Il narratore onnisciente conosce presente, passato e futuro dei suoi personaggi, i loro pensieri
segreti, i loro sogni e incubi, i luoghi in cui abitano o in cui viaggiano. Inoltre aggiunge alla
rappresentazione dei fatti continui giudizi d’ordine morale, politico e religioso, indicando con
precisione puntigliosa, ogni volta, dove stanno il bene e il male.
Progetto dell’autore di rivolgersi a un pubblico vasto di borghesi e di ceti popolari alfabetizzati.
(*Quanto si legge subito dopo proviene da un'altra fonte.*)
(* ===== verification/BuddyInv.v ===== *)
(** * The allocator's data-structure invariant

    Every block (k, i) of the heap, the [i]-th block of size [k], has a
    status: part of a bigger block ([Absent]), on a free list, handed out,
    split in two, or (for blocks of the smallest size) reserved by [bd_init]
    for the allocator's own data or because it lies outside the memory.
    [inv] ties the [split] bits, the xor-of-the-pair [alloc] bits and the
    free lists to the statuses; the lemmas show that taking, splitting,
    giving back and merging a block keep it. *)

From S2P Require Import Prelude Spinlock LList Buddy.

Inductive status := Absent | Free | Alloc | Split | Meta.

#[export] Instance status_eq_dec : EqDecision status.
Proof. solve_decision. Defined.

Definition smap : Type := Z -> Z -> status.

Definition sset (st : smap) (k i : Z) (v : status) : smap :=
  fun k' i' => if (k' =? k) && (i' =? i) then v else st k' i'.

(** A block counts as used for the [alloc] bit of its pair when it is handed
    out, reserved, or split. *)
Definition used (v : status) : bool :=
  match v with Alloc | Split | Meta => true | Absent | Free => false end.
Definition is_split (v : status) : bool :=
  match v with Split => true | _ => false end.

(** ** Bit arrays *)

Definition bytes_ok (l : list Z) : Prop := Forall (fun b => 0 <= b < 256) l.

(** The bit at position [i], as the array's meaning. *)
Definition tb (l : list Z) (i : Z) : bool :=
  match aget l (i / 8) with Some b => Z.testbit b (i mod 8) | None => false end.

Lemma quot_rem_nonneg i m : 0 <= i -> 0 < m -> Z.quot i m = i / m /\ Z.rem i m = i mod m.
Proof. intros. split; [apply Z.quot_div_nonneg | apply Z.rem_mod_nonneg]; lia. Qed.

Lemma bit_mask i : 0 <= i -> u8 (Z.shiftl 1 (i mod 8)) = 2 ^ (i mod 8).
Proof.
  intros Hi. pose proof (Z.mod_pos_bound i 8). rewrite Z.shiftl_1_l.
  apply u8_small. split; [lia|]. apply Z.pow_lt_mono_r; lia.
Qed.

Lemma land_pow2_eqb b n : 0 <= n -> (Z.land b (2 ^ n) =? 2 ^ n) = Z.testbit b n.
Proof.
  intros Hn. destruct (Z.testbit b n) eqn:E.
  - apply Z.eqb_eq. apply Z.bits_inj'. intros m Hm. rewrite Z.land_spec, Z.pow2_bits_eqb by lia.
    destruct (n =? m) eqn:Em; bool_prop; subst; [by rewrite E | apply andb_false_r].
  - apply Z.eqb_neq. intros H. apply (f_equal (fun z => Z.testbit z n)) in H.
    rewrite Z.land_spec, Z.pow2_bits_true, E in H by lia. done.
Qed.

Lemma u8_testbit z m : 0 <= m < 8 -> Z.testbit (u8 z) m = Z.testbit z m.
Proof. intros H. unfold u8. apply Z.mod_pow2_bits_low. lia. Qed.

Lemma bit_isset_spec l i :
  0 <= i < 8 * Z.of_nat (length l) -> bit_isset l i = Some (tb l i).
Proof.
  intros Hi. unfold bit_isset, tb.
  destruct (quot_rem_nonneg i 8) as [-> ->]; [lia..|].
  destruct (aget_is_Some l (i / 8)) as [b Hb]; [dlia|].
  rewrite Hb, bit_mask by lia. simpl.
  rewrite land_pow2_eqb; [done|]. apply Z.mod_pos_bound. lia.
Qed.
(* ===== verification/BuddyInit.v ===== *)
(** * bd_init establishes the allocator's invariant

    The layout of the allocator's own data at the start of the heap, what the
    two calls of [bd_mark] leave in the bit arrays, which blocks
    [bd_initfree] puts on the free lists, and that the result satisfies the
    invariant with exactly the memory between the two marked ranges free. *)

From S2P Require Import Prelude Spinlock LList Buddy BuddyInv BuddyOps.

(** ** Sizes and layout *)

Fixpoint psum (f : Z -> Z) (lo : Z) (n : nat) : Z :=
  match n with
  | O => 0
  | S n' => psum f lo n' + f (lo + Z.of_nat n')
  end.

(** Bytes of the [alloc] and [split] arrays of size [k] when the largest size
    is [top]. *)
Definition ab (top k : Z) : Z := Z.quot (ROUNDUP (2 ^ (top - k)) 16) 16.
Definition sb (top k : Z) : Z := Z.quot (ROUNDUP (2 ^ (top - k)) 8) 8.

(** The allocator's own data, rounded to a multiple of 16. *)
Definition meta_size (top : Z) : Z :=
  ROUNDUP (sizeof_Sz_info * (top + 1) + psum (ab top) 0 (Z.to_nat (top + 1))
           + psum (sb top) 1 (Z.to_nat top)) LEAF_SIZE.

(** First block of size [k] after the first [off] bytes, and the block of
    size [k] that contains byte [e]. *)
Definition Lk (off k : Z) : Z := (off + blk k - 1) / blk k.
Definition Rk (e k : Z) : Z := e / blk k.

(** The largest size for [len] bytes. *)
Definition is_top (len top : Z) : Prop := 1 <= top <= 26 /\ blk (top - 1) < len <= blk top.

(** What [bd_init] needs of the memory [base, end): it is not a power of two
    blocks, the allocator's own data fills at most half of the heap, and at
    no size do the memory between the two marked ranges and the pairs of
    blocks meet in a single even block (which [bd_initfree] would push
    twice). *)
Record init_ok (base end_ top : Z) : Prop := {
  io_base : 0 < base <= 2 ^ 62;
  io_end : end_ <= 2 ^ 62;
  io_top : is_top (end_ - ROUNDUP base 16) top;
  io_notpow : end_ - ROUNDUP base 16 <= blk top - 16;
  io_meta : meta_size top <= blk (top - 1);
  io_single : forall k, 0 <= k < top ->
    ~ (Lk (meta_size top) k mod 2 = 0
       /\ Rk (16 * ((end_ - ROUNDUP base 16) / 16)) k = Lk (meta_size top) k + 1)
}.

(** ** Arithmetic *)

Lemma ROUNDUP_pos n sz : 0 < n -> 0 < sz -> ROUNDUP n sz = (n + sz - 1) / sz * sz.
Proof.
  intros Hn Hs. unfold ROUNDUP. rewrite Z.quot_div_nonneg by lia.
  replace (n + sz - 1) with (n - 1 + 1 * sz) by lia. rewrite Z.div_add by lia. lia.
Qed.

Lemma ROUNDUP_spec n sz : 0 < n -> 0 < sz -> n <= ROUNDUP n sz < n + sz /\ ROUNDUP n sz mod sz = 0.
Proof.
  intros Hn Hs. rewrite ROUNDUP_pos by done.
  pose proof (Z.div_mod (n + sz - 1) sz ltac:(lia)). pose proof (Z.mod_pos_bound (n + sz - 1) sz Hs).
  split; [nia|]. apply Z.mod_mul. lia.
Qed.

Lemma ROUNDUP_shift a n sz : 0 < n -> 0 < sz -> 0 <= a -> a mod sz = 0 -> ROUNDUP (a + n) sz = a + ROUNDUP n sz.
Proof.
  intros Hn Hs Ha Hm. rewrite !ROUNDUP_pos by lia.
  pose proof (Z.div_mod a sz ltac:(lia)) as Hd. rewrite Hm in Hd.
  replace (a + n + sz - 1) with (n + sz - 1 + (a / sz) * sz) by lia. rewrite Z.div_add by lia. lia.
Qed.

Lemma cdiv_bound n m : 0 < n -> 0 < m -> n <= m * Z.quot (ROUNDUP n m) m.
Proof.
  intros Hn Hm. destruct (ROUNDUP_spec n m Hn Hm) as [Hr Hmod].
  rewrite Z.quot_div_nonneg by lia.
  pose proof (Z.div_mod (ROUNDUP n m) m ltac:(lia)). lia.
Qed.

Lemma ab_bound top k : k <= top -> 2 ^ (top - k) <= 16 * ab top k.
Proof. intros H. apply cdiv_bound; [apply Z.pow_pos_nonneg|]; lia. Qed.

Lemma sb_bound top k : k <= top -> 2 ^ (top - k) <= 8 * sb top k.
Proof. intros H. apply cdiv_bound; [apply Z.pow_pos_nonneg|]; lia. Qed.

Lemma psum_nonneg f lo n : (forall i, lo <= i < lo + Z.of_nat n -> 0 <= f i) -> 0 <= psum f lo n.
Proof.
  induction n as [|n IH]; intros H; simpl; [lia|].
  assert (0 <= psum f lo n) by (apply IH; intros; apply H; lia).
  assert (0 <= f (lo + Z.of_nat n)) by (apply H; lia). lia.
Qed.

Lemma meta_size_ge top :
  1 <= top -> 32 * (top + 1) <= meta_size top /\ meta_size top mod 16 = 0.
Proof.
  intros Ht. unfold meta_size, sizeof_Sz_info, LEAF_SIZE.
  assert (0 <= psum (ab top) 0 (Z.to_nat (top + 1))).
  { apply psum_nonneg. intros i Hi. pose proof (ab_bound top i ltac:(lia)).
    pose proof (Z.pow_pos_nonneg 2 (top - i)). lia. }
  assert (0 <= psum (sb top) 1 (Z.to_nat top)).
  { apply psum_nonneg. intros i Hi. pose proof (sb_bound top i ltac:(lia)).
    pose proof (Z.pow_pos_nonneg 2 (top - i)). lia. }
  match goal with |- context [ ROUNDUP ?n 16 ] => destruct (ROUNDUP_spec n 16) as [? ?] end; lia.
Qed.

Lemma Lk_succ off k : 0 <= k -> 0 <= off -> Lk off (k + 1) = (Lk off k + 1) / 2.
Proof.
  intros Hk Ho. unfold Lk. rewrite blk_succ by lia. pose proof (blk_pos k Hk).
  replace ((off + blk k - 1) / blk k + 1) with ((off + blk k - 1 + 1 * blk k) / blk k)
    by (rewrite Z.div_add; lia).
  rewrite Z.div_div by lia. replace (blk k * 2) with (2 * blk k) by lia. f_equal. lia.
Qed.

Lemma Rk_succ e k : 0 <= k -> Rk e (k + 1) = Rk e k / 2.
Proof.
  intros Hk. unfold Rk. rewrite blk_succ by lia. pose proof (blk_pos k Hk).
  rewrite Z.div_div by lia. f_equal. lia.
Qed.

(** [log2] and the number of sizes. *)
Lemma log2_wp {S} n (s : S) (Q : Z -> S -> Prop) :
  1 <= n < 2 ^ 64 -> Q (Z.log2 n) s -> wp (log2 n) s Q.
Proof.
  intros Hn HQ. unfold log2.
  assert (Z.log2 n < 64) by (apply Z.log2_lt_pow2; lia).
  apply (wp_loop (fun x s' => s' = s /\ 1 <= snd x /\ 0 <= fst x /\ fst x + Z.log2 (snd x) = Z.log2 n)
                 (fun x => Z.to_nat (Z.log2 (snd x)))).
  - intros [k m] s' (-> & Hm & Hk & Hl). unfold log2_body. cbn [fst snd] in *.
    destruct (1 <? m) eqn:E; bool_prop; apply wp_ret; cbn [fst snd].
    + assert (Z.log2 (Z.shiftr m 1) = Z.log2 m - 1) as Hs.
      { rewrite Z.log2_shiftr by lia. assert (1 <= Z.log2 m) by (apply Z.log2_le_pow2; lia). lia. }
      assert (1 <= Z.log2 m) by (apply Z.log2_le_pow2; lia).
      rewrite i32_small by lia. rewrite Hs. split_and!; try lia; try done.
      rewrite Z.shiftr_div_pow2 by lia. change (2 ^ 1) with 2. dlia.
    + assert (m = 1) as -> by lia. change (Z.log2 1) with 0 in Hl.
      replace k with (Z.log2 n) by lia. done.
  - cbn [fst snd]. split_and!; try lia; done.
  - cbn [snd]. pose proof (Z.log2_nonneg n). lia.
Qed.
L’ideologia dell’autore è assai più complessa di quanto possa apparire a una prima lettura del
romanzo. Il matrimonio finalmente realizzato è solo un apparente «lieto fine», perché I Promessi
Sposi sono un romanzo «senza idillio».
Conclusione problematica → vi si ricorda che i guai possono capitare all’improvviso e senza
colpa e che dunque il problema delle disgrazie e del dolore umano resta senza spiegazione sul
piano della storia. L’uomo dotato di fede ritiene indubbiamente che anche la sofferenza sia una
«provida sventura», ma comunque quest’ultima rimane incomprensibile per la ragione umana.
Di fronte al male l’uomo deve comportarsi secondo i criteri della morale cattolica e della ragione
umana. Questi costituiscono gli unici strumenti che possono tenere a bada la spinta disordinata
delle pulsioni e la forza negativa della natura.